Part of Chicago's point is right that we should blame a league for a lack of real control that not only allows but by default encourages doing something that is not only grossly unsafe but very unfair (until actually all the players follow suit). But Robbo was right when he expressed how morally dispicable gun cheats (especially velocity ramping) are. Even in an everybody's-doing-it-because-we-can milieu such people should--if they could be--held accountable for choosing such behavior and hung out to dry.

Having said that the only moral choices would be to not participate in such a league or do as Robbo has talked about his team doing, participate without such cheating and recognize with leanness of heart that their results most likely would be much better if they joined the crowd.

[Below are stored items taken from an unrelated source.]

(** *** What a write can do to the database *)

Lemma create_category_effect (data : CategoryCreate.t) (s : Session) :
  db (snd (create_category data s)) = db s
  \/ (forall c, In c (categories (db s)) ->
                Category.name c <> CategoryCreate.name data)
     /\ db (snd (create_category data s))
        = mkDatabase
            (categories (db s)
             ++ [Category.make (fresh_id (categories (db s)))
                   (CategoryCreate.name data)
                   (CategoryCreate.description data)])
            (products (db s)).
Proof.
  destruct (find (name_is (Some (CategoryCreate.name data)))
              (categories (db s))) as [c |] eqn:F.
  - left. apply find_some in F. destruct F as [I E].
    apply String.eqb_eq in E.
    rewrite (create_category_refused data s c I E). reflexivity.
  - right.
    assert (N : forall c, In c (categories (db s)) ->
                          Category.name c <> CategoryCreate.name data).
    { intros c I. apply String.eqb_neq. exact (find_none _ _ F c I). }
    split; [exact N |].
    rewrite (create_category_run data s N). reflexivity.
Qed.

Lemma update_category_effect (k : Z) (data : CategoryUpdate.t) (s : Session) :
  db (snd (update_category k data s)) = db s
  \/ exists c c' : Category.t,
       category_of (db s) k = Some c
       /\ Category.id c' = Category.id c
       /\ (Category.name c' = Category.name c
           \/ forall c0, In c0 (categories (db s)) ->
                         Category.name c0 <> Category.name c')
       /\ db (snd (update_category k data s))
          = mkDatabase (replace c' (categories (db s))) (products (db s)).
Proof.
  destruct (category_of (db s) k) as [c |] eqn:F.
  - destruct (find (name_is (CategoryUpdate.name data)) (categories (db s)))
      as [c0 |] eqn:N.
    + left. rewrite (update_category_refused k data s c F); [reflexivity |].
      rewrite N. discriminate.
    + right. exists c. eexists.
      split; [reflexivity |].
      split; [| split; [| rewrite (update_category_run k data s c F N);
                          reflexivity]].
      * reflexivity.
      * simpl. destruct (CategoryUpdate.name data) as [n |]; simpl;
          [| left; reflexivity].
        destruct (truthy_str n); [| left; reflexivity].
        right. intros c0 I. apply String.eqb_neq.
        exact (find_none _ _ N c0 I).
  - left. unfold update_category.
    rewrite (bind_run _ _ _ _ _ (get_category_run k s)), F. reflexivity.
Qed.

Lemma delete_category_effect (k : Z) (s : Session) :
  db (snd (delete_category k s)) = db s
  \/ exists c : Category.t,
       db (snd (delete_category k s))
       = mkDatabase (remove c (categories (db s))) (products (db s)).
Proof.
  unfold delete_category.
  rewrite (bind_run _ _ _ _ _ (get_category_run k s)).
  destruct (category_of (db s) k) as [c |]; [| left; reflexivity].
  rewrite (bind_run _ _ _ _ _ (count_products_run c _)).
  destruct (0 <? linked_products (db (after s (SELECT TCategory))) c);
    [left; reflexivity |].
  right. exists c. reflexivity.
Qed.

Lemma update_product_effect (k : Z) (u : ProductUpdateRequest.t)
  (s : Session) :
  db (snd (update_product k u s)) = db s
  \/ exists p' : Product.t,
       db (snd (update_product k u s))
       = mkDatabase (categories (db s)) (replace p' (products (db s))).
Proof.
  destruct (product_of (db s) k) as [p |] eqn:F.
  - right. eexists. rewrite (update_product_run k u s p F). reflexivity.
  - left. rewrite (update_product_raise k u s F). reflexivity.
Qed.

Lemma delete_product_effect (k : Z) (s : Session) :
  db (snd (delete_product k s)) = db s
  \/ exists p : Product.t,
       db (snd (delete_product k s))
       = mkDatabase (categories (db s)) (remove p (products (db s))).
Proof.
  destruct (product_of (db s) k) as [p |] eqn:F.
  - right. exists p. rewrite (delete_product_run k s p F). reflexivity.
  - left. unfold delete_product.
    rewrite (bind_run _ _ _ _ _ (get_product_run k s)), F. reflexivity.
Qed.

(** *** The invariants of the store *)

Section Keys.
Context {R : Type} `{Mapped R}.

Lemma keys_replace (r : R) (l : list R) :
  map primary_key (replace r l) = map primary_key l.
Proof.
  unfold replace. rewrite map_map. apply map_ext_in. intros x _.
  destruct (primary_key x =? primary_key r) eqn:E; [| reflexivity].
  apply Z.eqb_eq in E. symmetry. exact E.
Qed.

Lemma keys_remove (r : R) (l : list R) :
  NoDup (map primary_key l) -> NoDup (map primary_key (remove r l)).
Proof.
  unfold remove. induction l as [| x l IH]; simpl; intros N;
    [constructor |].
  inversion N as [| k ks Nin Nl]; subst.
  destruct (negb (primary_key x =? primary_key r)); simpl.
  - constructor; [| exact (IH Nl)].
    intros I. apply Nin. apply in_map_iff in I.
    destruct I as (y & E & Iy). apply filter_In in Iy.
    apply in_map_iff. exists y. split; [exact E | apply Iy].
  - exact (IH Nl).
Qed.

That, however, doesn't bring home the bacon...and it sucks that such choices would have to be made.
 
Which brings everyone back to the question most have long pondered, which is, 'Why the **** don't the NPPL do 15BPS cap FA and have done with it?'

Anyway, where's Telford? Let's get this back on track cos I wanna know if he thinks he has revolutionized tha sport and that every player out there owes him a beer.
 

Baca Loco

Ex-Fun Police
TJ Lambini said:
No argument here, but that does not mean a guy can't bemoan tha modern trends in sportsmanship and personal responsibility, or lack of it.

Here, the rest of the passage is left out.